I'm running a Spark application which load 1 million rows of data from a database into 201 partitions and then write as parquet files. The application code may look like:

dataframe = spark.read.format('jdbc').options(...).load()
dataframe_over_range = dataframe.filter("date >= '2017-01-01 00:00:00'")
if dataframe_over_range.head(1):
    for date in dates: # dates was a list of date
        dataframe_daily = dataframe_over_range.filter(f"date >= '{date} 00:00:00'").filter(f"date <= '{date} 23:59:59'")
        dataframe_daily.write.parquet('s3://...', mode='overwrite')

But Spark always ends up with 200 task SUCCESS and 1 task FAILED:

The failed task got an java.lang.OutOfMemoryError: GC overhead limit exceeded in executor, and it had a long Scheduler Delay in Spark UI:

What may be the reason of this problem ?

==========Update==========

As @walking said, I change my code to this format:

from pyspark.sql.functions import date_format
dataframe = spark.read.format('jdbc').options(...).load()
dataframe_over_range = dataframe.filter("date >= '2017-01-01 00:00:00'")
if dataframe_over_range.head(1):
    datafram_over_range.withColumn('partition_date', date_format(tb_config['date_col'], 'yyyy-MM-dd')).write.partitionBy('partition_date').parquet('s3://...')

But the problem was still the same, there's one task failed with long Scheduler Delay.

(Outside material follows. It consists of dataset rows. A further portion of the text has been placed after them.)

Lemma subdivide_long_short (f : GraphMap) (l : list letter) :
  (∀ a, a ∈ l → ∃ u, edge_map f !! a = Some u ∧ length u ≤ 1) →
  for_each subdivide_long f l = Ok f.
Proof.
  induction l as [|a l IH]; intros Hl; [done|].
  destruct (Hl a) as (u & Hu & Hlen); [by left|]. cbn [for_each].
  assert (Hstep : subdivide_long f a = Ok f).
  { unfold subdivide_long. rewrite (proj2 (image_Ok f a u) Hu), bind_Ok_l.
    by rewrite decide_False by lia. }
  rewrite Hstep, bind_Ok_l. apply IH. intros b Hb. apply Hl. by right.
Qed.

(** X15.  [folding] returns the map as it is, without using any fuel,
    when the letters [A] iterates over all have an image of at most one
    letter and [illegal_turns] finds no illegal turn among the turns of
    the domain. *)
Theorem folding_immersion (order : set_order) (fuel : nat)
  (it : GraphWithInverses → list letter) (f : GraphMap) :
  (∀ a, a ∈ it (domain f) → ∃ u, edge_map f !! a = Some u ∧ length u ≤ 1) →
  illegal_turns f (turns (domain f)) = Ok [] →
  folding order fuel (Some it) f = Ok f.
Proof.
  intros Hshort Hil. unfold folding, lookup_A.
  rewrite bind_Ok_l, (subdivide_long_short f _ Hshort), bind_Ok_l, Hil, bind_Ok_l.
  by destruct fuel.
Qed.

Lemma folding_immersion_witness :
  (∀ a, a ∈ letters (domain doubled_map_folded) →
        ∃ u, edge_map doubled_map_folded !! a = Some u ∧ length u ≤ 1)
  ∧ illegal_turns doubled_map_folded (turns (domain doubled_map_folded)) = Ok []
  ∧ folding list_set 0 (Some letters) doubled_map_folded = Ok doubled_map_folded.
Proof.
  assert (H : ∀ a, a ∈ letters (domain doubled_map_folded) →
                   ∃ u, edge_map doubled_map_folded !! a = Some u ∧ length u ≤ 1).
  { intros a Ha. vm_compute in Ha.
    repeat (apply elem_of_cons in Ha as [->|Ha];
            [eexists; split; [reflexivity|simpl; lia]|]).
    by apply elem_of_nil in Ha. }
  split; [exact H|]. split; [reflexivity|].
  exact (folding_immersion list_set 0 letters doubled_map_folded H eq_refl).
Defined.

(** X16.  [subdivide_domain] raises [IndexError] on a letter whose
    stored image is the empty path: taking the first letter of the image
    fails. *)
Theorem subdivide_domain_empty_image (f : GraphMap) (e : letter) :
  edge_map f !! e = Some [] →
  subdivide_domain f e = Raise IndexError.
Proof.
  intros He. unfold subdivide_domain.
  by rewrite (proj2 (image_Ok f e []) He), bind_Ok_l.
Qed.

Lemma subdivide_domain_empty_image_witness :
  edge_map constant_map !! Pos 0 = Some []
  ∧ subdivide_domain constant_map (Pos 0) = Raise IndexError.
Proof.
  split; [reflexivity|].
  exact (subdivide_domain_empty_image constant_map (Pos 0) eq_refl).
Defined.

(** ** The result of [inverse] *)

(** After a [for] loop that returns: a property that the body
    establishes for the item it treats, and that later turns keep, holds
    for every item. *)
Lemma for_each_covers {S X : Type} (P : X → S → Prop) (body : S → X → result S)
  (l : list X) :
  (∀ s x s', body s x = Ok s' → P x s') →
  (∀ s x s' y, body s x = Ok s' → P y s → P y s') →
  ∀ s s', for_each body s l = Ok s' → ∀ x, x ∈ l → P x s'.
Proof.
  intros Hest Hkeep. induction l as [|y l IH]; intros s s' Hrun x Hx.
  - by apply elem_of_nil in Hx.
  - cbn [for_each] in Hrun. apply bind_Ok in Hrun as (s1 & Hstep & Hrun).
    apply elem_of_cons in Hx as [->|Hx]; [|by eapply IH].
    pose proof (Hest _ _ _ Hstep) as Hy. clear Hstep IH.
    revert s1 Hy Hrun. induction l as [|z l IH]; intros s1 Hy Hrun.
    + simpl in Hrun. by simplify_eq.
    + cbn [for_each] in Hrun. apply bind_Ok in Hrun as (s2 & Hstep & Hrun).
      apply (IH s2); [by eapply Hkeep|done].
Qed.

(** X17.  When [inverse] returns, the map it returns goes from the
    codomain to the domain, has no cached vertex map, satisfies the
    invariant of the edge map, and has an image for every letter of its
    domain. *)
Theorem inverse_result
  (spanning_tree : GraphWithInverses → gmap vertex word)
  (automorphism_inverse : gmap letter word → result (gmap letter word))
  (f g : GraphMap) :
  inverse spanning_tree automorphism_inverse f = Ok g →
  domain g = codomain f ∧ codomain g = domain f ∧ vertex_map g = None
  ∧ inverse_consistent g
  ∧ ∀ a, a ∈ letters (domain g) → is_Some (edge_map g !! a).
Proof.
  intros Hinv. pose proof (inverse_consistent_result _ _ _ _ Hinv) as Hc.
  unfold inverse in Hinv. apply bind_Ok in Hinv as ([[phi tr] em0] & _ & Hinv).
  apply bind_Ok in Hinv as (psi & _ & Hinv).
  apply bind_Ok in Hinv as ([em i] & Hloop & Hinit).
  apply init_inv in Hinit as (g0 & Hset & ->). simpl.
  split; [done|]. split; [done|]. split; [done|]. split; [done|].
  assert (Hpos : ∀ a, a ∈ positive_letters (codomain f) → is_Some (em !! a)).
  { intros a Ha.
    apply (for_each_covers (λ a (st : gmap letter word * nat), is_Some (st.1 !! a))
             _ _ ) with (x := a) in Hloop; [done| | |done].
    - intros [em1 i1] b [em2 i2]. unfold back_step.
      destruct (em1 !! b) as [w|] eqn:Hb; [intros; simplify_eq; simpl; eauto|].
      intros H. apply bind_Ok in H as (Ai & _ & H). apply bind_Ok in H as (img & _ & H).
      apply bind_Ok in H as (r & _ & H). simplify_eq. simpl. by rewrite lookup_insert_eq.
    - intros [em1 i1] b [em2 i2] y. unfold back_step.
      destruct (em1 !! b) as [w|] eqn:Hb; [intros; by simplify_eq|].
      intros H Hy. apply bind_Ok in H as (Ai & _ & H). apply bind_Ok in H as (img & _ & H).
      apply bind_Ok in H as (r & _ & H). simplify_eq. simpl in *.
      rewrite lookup_insert_is_Some'. auto. }
  intros a Ha. apply elem_of_letters in Ha.
  destruct (edge_map g0 !! a) as [w|] eqn:Hw; [by eexists|]. exfalso.
  apply (set_edge_map_unmapped _ _ _ a Hset) in Hw as [H1 H2].
  destruct Ha as [Ha|Ha]; apply Hpos in Ha as [? ?]; congruence.
Qed.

But what makes me curious is that I found all parquet files were actually written to file system. What does Spark do after finish writing ?

==========Update 2==========

I've check the GC log of Spark, and I found the number of FinalReference and WeakReference grows after the failed task start, and also number of promoted grows too. This would lead to Full GC after few minutes, and finally too many Full GC leads to java.lang.OutOfMemoryError: GC overhead limit exceeded

CodePudding user response：

I've solved this problem. I'm using the jdbc options lowerBound and upperBound in a wrong way. This two options are only for data partition but not for filtering data from database, you should filter data via using subquery in dbtable option or query option.

For example, I want to load data which id between 0 and 1000000, and seperate into 10 partitions, the wrong way is:

spark.read.format('jdbc').options(
  ...,
  dbtable='my_table',
  partitionColumn='id',
  lowerBound=0,
  upperBound=1000000,
  numPartitions=10
  ...
).load()

This would cause the query of the last partition be like select * from my_table where id >= 900000 which doesn't have upper bound. The right way should be:

spark.read.format('jdbc').options(
  ...,
  dbtable='(select * from my_table where id between 0 and 1000000) t',
  partitionColumn='id',
  lowerBound=0,
  upperBound=1000000,
  numPartitions=10
  ...
).load()